[EXERCISE DESCRIPTION]: Look through the records below for the line holding "encode_to b (zlen e)". Write it out exactly, with each following line through the line holding "- cbn [default".

-- THE DATA follows --

(* ===== verification/LogDumpCopy.v ===== *)
(** * The log dump: pieces of a text

    What [_iot_dump_copy_memory] makes of pieces that come one after the other:
    as base64 they go in groups of three bytes, across the pieces, through
    [temp_buf]; and what is done with the bytes that remain at the end. *)

From S2P Require Import Prelude Cursor MainState Base64 LogFile LogRing LogFlash LogDump.

(** ** Groups of three *)

(** What of a text is in whole groups, and what remains. *)
Definition grouped (l : list Z) : list Z := take (length l / 3 * 3) l.
Definition left_over (l : list Z) : list Z := drop (length l / 3 * 3) l.

Lemma length_grouped l : length (grouped l) = (length l / 3 * 3)%nat.
Proof. unfold grouped. rewrite length_take. pose proof (Nat.Div0.mul_div_le (length l) 3). lia. Qed.
Lemma length_left_over l : length (left_over l) = (length l mod 3)%nat.
Proof. unfold left_over. rewrite length_drop. pose proof (Nat.div_mod_eq (length l) 3). lia. Qed.
Lemma grouped_left l : grouped l ++ left_over l = l.
Proof. apply take_drop. Qed.
Lemma grouped_mod l : zlen (grouped l) mod 3 = 0.
Proof. unfold zlen. rewrite length_grouped, Nat2Z.inj_mul. apply Z.mod_mul. lia. Qed.

(** Pieces of a text go in groups one after the other. *)
Lemma grouped_app q l : grouped (q ++ l) = grouped q ++ grouped (left_over q ++ l).
Proof.
  rewrite <- (grouped_left q) at 1. rewrite <- app_assoc. unfold grouped at 1. rewrite length_app, length_grouped.
  set (k := (length q / 3)%nat). rewrite Nat.add_comm, Nat.div_add, Nat.mul_add_distr_r, Nat.add_comm by lia.
  rewrite take_app_ge, length_grouped by (rewrite length_grouped; lia). fold k. unfold grouped at 3. do 2 f_equal. lia.
Qed.
Lemma left_over_app q l : left_over (q ++ l) = left_over (left_over q ++ l).
Proof.
  apply (app_inv_head (grouped (q ++ l))). rewrite grouped_left, grouped_app, <- app_assoc, grouped_left, app_assoc, grouped_left. done.
Qed.

Lemma grouped_whole l : zlen l mod 3 = 0 -> grouped l = l /\ left_over l = [].
Proof.
  intros H. unfold grouped, left_over, zlen in *. assert (length l / 3 * 3 = length l)%nat as ->.
  { apply (inj Z.of_nat). rewrite Nat2Z.inj_mul, Nat2Z.inj_div. Z.to_euclidean_division_equations; lia. }
  by rewrite firstn_all, drop_all.
Qed.
Lemma grouped_groups l : grouped (grouped l) = grouped l /\ left_over (grouped l) = [].
Proof. apply grouped_whole, grouped_mod. Qed.
Lemma bytes_app l k : bytes (l ++ k) <-> bytes l /\ bytes k.
Proof. apply Forall_app. Qed.
Lemma bytes_nil : bytes [].
Proof. apply Forall_nil_2. Qed.
Lemma bytes_take n l : bytes l -> bytes (take n l).
Proof. apply Forall_take. Qed.
Lemma bytes_drop n l : bytes l -> bytes (drop n l).
Proof. apply Forall_drop. Qed.

Section copy.
Context `{LC : LogConfig} `{LB : LogBelow} `{DB : DumpBelow}.
Abbreviation D := (st dworld).
Context (Hmax : 4294967295 <= size_max).
#[local] Set Default Proof Using "Type*".

(** The dump in base64, when the text [q] has been taken: whole groups are in
    the dump, the rest is in [temp_buf]; zeros follow. *)
Definition dumped (output : Z) (q : list Z) (w : dworld) : Prop :=
  all_log_dump w = encoded (grouped q) ++ replicate (Z.to_nat (output - zlen (encoded (grouped q)))) 0 /\
  zlen (temp_buf w) = 48 /\ take (length q mod 3) (temp_buf w) = left_over q /\ remain_number w = zlen q mod 3.

Lemma encoded_grouped_length q : zlen (encoded (grouped q)) = zlen q / 3 * 4.
Proof.
  rewrite encoded_length. unfold zlen. rewrite length_grouped, Nat2Z.inj_mul, Nat2Z.inj_div.
  Z.to_euclidean_division_equations; lia.
Qed.

(** Some bytes, in whole groups, from the end of the text so far. *)
Lemma encode_to_runs output e b w : all_log_dump w = e ++ replicate (Z.to_nat (output - zlen e)) 0 -> bytes b -> b <> [] -> zlen b mod 3 = 0 ->
  zlen e + zlen b / 3 * 4 + 1 <= output < 2147483648 ->
  encode_to b (zlen e) (output - zlen e) w =
    Ret ((IOT_ERROR_NONE, zlen (encoded b)),
         set_all ((e ++ encoded b) ++ replicate (Z.to_nat (output - zlen (e ++ encoded b))) 0) w).
Proof.
  intros Hall Hb Hne Hm Hout. pose proof (encoded_length b) as El. pose proof (zlen_nonneg e) as He0. pose proof (zlen_nonneg b) as Hb0.
  assert ((zlen b + 2) / 3 = zlen b / 3) as E3 by (Z.to_euclidean_division_equations; lia). rewrite E3 in El.
  unfold encode_to. rewrite security_encode_writes; [|done|done|unfold IOT_SECURITY_B64_ENCODE_LEN; rewrite E3; lia|].
  - cbn [default from_option id cmem]. do 3 f_equal. rewrite Hall. unfold put.
    assert (Z.to_nat (zlen e) = length e) as -> by (unfold zlen; lia). rewrite take_app_length.
    rewrite drop_app_ge by lia. rewrite drop_replicate, <- !app_assoc. f_equal. f_equal.
    change [0] with (replicate 1 0). rewrite <- replicate_add. f_equal. rewrite !length_app. unfold zlen in *. rewrite length_app. cbn [length replicate]. lia.
  - rewrite Hall, zlen_app. unfold zlen. rewrite length_replicate. unfold zlen in *. lia.
Qed.

(** What the source holds. *)
Definition source_is (src : dump_source) (l : list Z) (w : dworld) : Prop :=
  match src with no_source => False | other x => x = l | from_temp => take (length l) (temp_buf w) = l end.

Lemma read_source_runs src l w o n : source_is src l w -> 0 <= o -> 0 <= n -> o + n <= zlen l ->
  read_source src o n w = Ret (take (Z.to_nat n) (drop (Z.to_nat o) l), w).
Proof.
  intros Hs Ho Hn Hl. destruct src as [|x|]; cbn [source_is] in Hs; [done| |]; cbn [read_source].
  - subst x. by apply bytes_at_in.
  - assert (zlen l <= zlen (temp_buf w)) as Ht.
    { apply (f_equal zlen) in Hs. unfold zlen in *. rewrite length_take in Hs. lia. }
    rewrite bind_gets, bytes_at_in by lia. rewrite <- Hs, skipn_firstn_comm, take_take. unfold zlen in *. do 3 f_equal. lia.
Qed.

(** A copy that does not overlap: from elsewhere, or from behind. *)
Lemma copy_to_temp_runs d src l w o n : source_is src l w -> 0 <= d -> 0 <= o -> 0 <= n -> o + n <= zlen l -> d + n <= zlen (temp_buf w) ->
  (src = from_temp -> d = o \/ n <= Z.abs (d - o)) ->
  copy_to_temp d src o n w = Ret (tt, set_temp (overwrite (temp_buf w) d (take (Z.to_nat n) (drop (Z.to_nat o) l))) w).
Proof.
  intros Hs Hd Ho Hn Hl Ht Hov. unfold copy_to_temp.
  assert ((match src with from_temp => if (0 <? n) && negb (d =? o) && (Z.abs (d - o) <? n) then undef else mret tt | _ => mret tt end) w
    = Ret (tt, w)) as E.
  { destruct src; [done..|]. destruct (Hov eq_refl) as [->|H]; [by rewrite Z.eqb_refl, andb_false_r|].
    rewrite (proj2 (Z.ltb_ge (Z.abs (d - o)) n)) by lia. by rewrite andb_false_r. }
  rewrite (bind_ret _ _ _ _ _ E), (bind_ret _ _ _ _ _ (read_source_runs src l w o n Hs Ho Hn Hl)), bind_gets.
  rewrite bind_copy_at; [done|lia|]. unfold zlen in *. rewrite length_take, length_drop. lia.
Qed.

Lemma source_is_ext src l w w' : temp_buf w' = temp_buf w -> source_is src l w -> source_is src l w'.
Proof. intros H. destruct src; cbn; by rewrite ?H. Qed.

(** The room that the code allocates for [n] bytes is enough. *)
Abbreviation out := IOT_SECURITY_B64_ENCODE_LEN.
Lemma room_enough k l n : 0 <= k -> 0 <= l -> k + l <= n -> l < out n - k / 3 * 4.
Proof. unfold out. intros ???. Z.to_euclidean_division_equations; lia. Qed.
Lemma room_groups k n : 0 <= k <= n -> k / 3 * 4 + 1 <= out n.
Proof. unfold out. intros ?. Z.to_euclidean_division_equations; lia. Qed.

Definition ends_in (e : list Z) (output : Z) (w : dworld) : Prop := all_log_dump w = e ++ replicate (Z.to_nat (output - zlen e)) 0.

(** Step 2: the whole groups. *)
Lemma groups_part n q src S pre w : let l := drop (Z.to_nat pre) S in
  ends_in (encoded q) (out n) w -> zlen q mod 3 = 0 -> source_is src S w -> bytes l -> 0 <= pre <= zlen S -> (zlen q + (zlen S - pre)) / 3 * 4 + 1 <= out n -> out n < 2147483648 ->
  exists w', (if 0 <? zlen (grouped l) then
        b ← read_source src pre (zlen (grouped l)); encode_to b (zlen (encoded q)) (out n - zlen (encoded q))
      else mret (IOT_ERROR_NONE, 0)) w = Ret ((IOT_ERROR_NONE, zlen (encoded (grouped l))), w') /\
    ends_in (encoded (q ++ grouped l)) (out n) w' /\ temp_buf w' = temp_buf w /\ d_log w' = d_log w /\ remain_number w' = remain_number w.
Proof.
  intros l Hall Hq Hs Hb Hpre Hn Hout. pose proof (zlen_nonneg q). pose proof (zlen_nonneg (grouped l)) as Hg0.
  assert (zlen l = zlen S - pre) as El by (unfold l, zlen in *; rewrite length_drop; lia).
  assert (zlen (grouped l) = zlen l / 3 * 3) as Hg by (unfold zlen; rewrite length_grouped, Nat2Z.inj_mul, Nat2Z.inj_div; lia).
  assert (zlen (grouped l) <= zlen l) as Hgl by (rewrite Hg; Z.to_euclidean_division_equations; lia).
  rewrite encoded_app by done. destruct (Z.ltb_spec 0 (zlen (grouped l))) as [H0|H0].
  - rewrite (bind_ret _ _ _ _ _ (read_source_runs src S w pre (zlen (grouped l)) Hs ltac:(lia) ltac:(lia) ltac:(lia))).
    fold l. assert (take (Z.to_nat (zlen (grouped l))) l = grouped l) as -> by (unfold zlen; by rewrite Nat2Z.id, length_grouped).
    rewrite (encode_to_runs (out n) (encoded q) (grouped l) w Hall).
    + eexists. split; [reflexivity|]. split_and!; done.
    + by apply bytes_take.
    + intros E. rewrite E in H0. by change (0 < 0) in H0.
    + apply grouped_mod.
    + rewrite encoded_length. split; [|done]. unfold out in *. Z.to_euclidean_division_equations; lia.
  - exists w. assert (grouped l = []) as -> by (destruct (grouped l); [done|rewrite zlen_cons in H0; pose proof (zlen_nonneg l0); lia]).
    split; [done|]. cbn [encoded]. rewrite app_nil_r. split_and!; done.
Qed.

-- THE DATA concluded --

[THE COMPLETED TASK]:
  encode_to b (zlen e) (output - zlen e) w =
    Ret ((IOT_ERROR_NONE, zlen (encoded b)),
         set_all ((e ++ encoded b) ++ replicate (Z.to_nat (output - zlen (e ++ encoded b))) 0) w).
Proof.
  intros Hall Hb Hne Hm Hout. pose proof (encoded_length b) as El. pose proof (zlen_nonneg e) as He0. pose proof (zlen_nonneg b) as Hb0.
  assert ((zlen b + 2) / 3 = zlen b / 3) as E3 by (Z.to_euclidean_division_equations; lia). rewrite E3 in El.
  unfold encode_to. rewrite security_encode_writes; [|done|done|unfold IOT_SECURITY_B64_ENCODE_LEN; rewrite E3; lia|].
  - cbn [default from_option id cmem]. do 3 f_equal. rewrite Hall. unfold put.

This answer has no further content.